Collected data:
┄┄┄┄┄┄┄┄┄┄┄┄┄┄┄┄┄┄┄┄

(** C3: [AsyncSession.request] and [Session.request] send the engine the same
    struct and build the same header objects, for every combination of the
    [requests] keywords and further keywords, when the session has no proxy or
    the proxy of the call is a URL.  (With a session proxy and a call whose
    mapping has no entry for the URL, the sync client falls back to the
    session's, the async does not.)  Among the further keywords there are three
    on which the clients differ, [timeout_seconds], [insecure_skip_verify] and
    [with_random_tls_extension_order]: with one of them the async call raises
    [TypeError], the sync call ignores it. *)
Theorem async_request_sends_same `{Cffi} open_read abi s m u a kwargs ctx h opts s1 h1 :
  cache_ok s ->
  request open_read abi s m u a kwargs ctx h = Ok (opts, s1, h1) ->
  rget_opt (defaults s) "proxy" = PNone \/ (exists t, call_proxy s a kwargs = PStr t) ->
  if stray_keyword kwargs then async_request open_read abi s m u a kwargs ctx h = Err multiple_values
  else exists s2, async_request open_read abi s m u a kwargs ctx h = Ok (opts, s2, h1).
Proof.
  intros Hc Hx Hpx. unfold request in Hx. apply bind_Ok in Hx as (p & Hp & Hx).
  apply bind_Ok in Hx as ([o s'] & Hx & [= -> -> <-]).
  rewrite <-async_call_args_sync in Hx.
  assert (is_none (rget_opt (async_call_args p) "proxy") = false \/ rget_opt (defaults s) "proxy" = PNone) as Hpr.
  { destruct Hpx as [Hn|[t Ht]]; [by right|left].
    rewrite (async_call_args_other p "proxy") by vm_decide.
    destruct (prepare_kwargs _ _ _ _ _ _ _ Hp) as (_ & _ & _ & (ep & Hep & Hkw) & _).
    fold (call_proxy s a kwargs) in Hep. rewrite Ht in Hep. injection Hep as <-.
    unfold rget_opt. by rewrite Hkw. }
  pose proof (async_same_struct abi s m (p_url p) (async_call_args p) ctx no_stream opts s1 Hc Hx Hpr) as Hs.
  rewrite (stray_call_args _ _ _ _ _ _ _ Hp) in Hs. unfold async_request. rewrite Hp, Ok_bind.
  destruct (stray_keyword kwargs); [by rewrite Hs|]. destruct Hs as [s2 Hs2]. exists s2. by rewrite Hs2.
Qed.

(** A [Request] object sends the same struct through both clients, or has a
    keyword that the async call cannot take. *)
Theorem async_typed_sends_same `{Cffi} abi s req ctx opts s1 :
  cache_ok s -> typed_request abi s req ctx = Ok (opts, s1) ->
  is_none (rget_opt req "proxy") = false \/ rget_opt (defaults s) "proxy" = PNone ->
  if stray_keyword req then async_typed_request abi s req ctx = Err multiple_values
  else exists s2, async_typed_request abi s req ctx = Ok (opts, s2).
Proof.
  intros Hc Hx Hp. unfold typed_request, async_typed_request in *.
  apply bind_Ok in Hx as (m & -> & Hx). apply bind_Ok in Hx as (m' & Hm & Hx).
  apply bind_Ok in Hx as (u & -> & Hx). apply bind_Ok in Hx as (u' & Hu & Hx).
  rewrite Ok_bind, Hm, !Ok_bind, Hu, Ok_bind.
  set (kw := delete "method" (delete "url" req)) in *.
  assert (Hk : forall k, k ∉ ["method"; "url"] -> rget_opt kw k = rget_opt req k).
  { intros k; rewrite !not_elem_of_cons; intros (? & ? & _). unfold kw, rget_opt. by rewrite !lookup_delete_ne by done. }
  replace (stray_keyword req) with (stray_keyword kw) by (unfold stray_keyword, kw; cbn [existsb renamed_keywords];
    by rewrite !lookup_delete_ne by done).
  apply (async_same_struct abi s m' u' kw ctx no_stream opts s1); [done..|]. by rewrite Hk by vm_decide.
Qed.

(** [AsyncSession.stream_to_file] does not translate the names its callers
    use: [timeout], [verify] and [random_tls_extension_order] are accepted and
    have no effect at all, whatever their values. *)
Theorem async_stream_ignores_options `{Cffi} abi s m u path hdrs order body chunk eof kwargs ctx k v :
  k ∈ ["timeout"; "verify"; "random_tls_extension_order"] ->
  async_stream_to_file abi s m u path hdrs order body chunk eof (<[k := v]> kwargs) ctx =
  async_stream_to_file abi s m u path hdrs order body chunk eof kwargs ctx.
Proof.
  intros Hk. unfold async_stream_to_file.
  assert (Hno : Forall (fun k => k ∉ async_keys) ["timeout"; "verify"; "random_tls_extension_order"])
    by vm_decide.
  rewrite Forall_forall in Hno. specialize (Hno k Hk).
  destruct (c_string path); [|done]. destruct (c_string eof); [|done]. rewrite !Ok_bind.
  assert (Hne : forall j, j ∈ async_keys -> j <> k) by congruence.
  rewrite (insert_insert_ne kwargs "body" k), (insert_insert_ne _ "header_order" k),
    (insert_insert_ne _ "headers" k) by (apply Hne; vm_decide).
  by apply execute_async_insert.
Qed.

#[local] Existing Instance cffi_ref.

Example async_request_sends_same_witness :
  exists opts s2 h1, async_request no_file 3 (init_session ∅) "POST" sample_url json_call ∅ None caller_heap
                  = Ok (opts, s2, h1).
Proof.
  destruct (is_ok_ex (request no_file 3 (init_session ∅) "POST" sample_url json_call ∅ None caller_heap))
    as [[[opts s1] h1] Hx]; [vm_compute; reflexivity|].
  destruct (async_request_sends_same no_file 3 (init_session ∅) "POST" sample_url json_call ∅ None
              caller_heap opts s1 h1 (init_cache_ok ∅ _ sample_session_ok) Hx (or_introl eq_refl)) as [s2 Hs2].
  exists opts, s2, h1. exact Hs2.
Defined.

(** [verify=False]: the sync client skips verification, the async one does not. *)
Example async_stream_ignores_options_witness :
  let stream_args := <["verify" := PBool false]> (∅ : gmap string pyval) in
  ((fun r => opt_insecure_skip_verify r.1) <$>
     stream_to_file 3 (init_session ∅) "GET" sample_url (PStr "out") PNone PNone PNone 8192 PNone stream_args None)
    = Ok 1%Z /\
  ((fun r => opt_insecure_skip_verify r.1) <$>
     async_stream_to_file 3 (init_session ∅) "GET" sample_url (PStr "out") PNone PNone PNone 8192 PNone stream_args None)
    = Ok 0%Z.
Proof.
  intros stream_args. split; [vm_compute; reflexivity|]. unfold stream_args.
  rewrite (async_stream_ignores_options 3 (init_session ∅) "GET" sample_url (PStr "out") PNone PNone PNone
             8192 PNone ∅ None "verify" (PBool false)) by vm_decide.
  vm_compute. reflexivity.
Defined.
End AsyncCalls.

┄┄┄┄┄┄┄┄┄┄┄┄┄┄┄┄┄┄┄┄

* DIRECTIONS
With the entries above as the source, set down exactly the lines from the one holding "intros stream_args. split;" through the last line, both ends included.

* SOLUTION
  intros stream_args. split; [vm_compute; reflexivity|]. unfold stream_args.
  rewrite (async_stream_ignores_options 3 (init_session ∅) "GET" sample_url (PStr "out") PNone PNone PNone
             8192 PNone ∅ None "verify" (PBool false)) by vm_decide.
  vm_compute. reflexivity.
Defined.
End AsyncCalls.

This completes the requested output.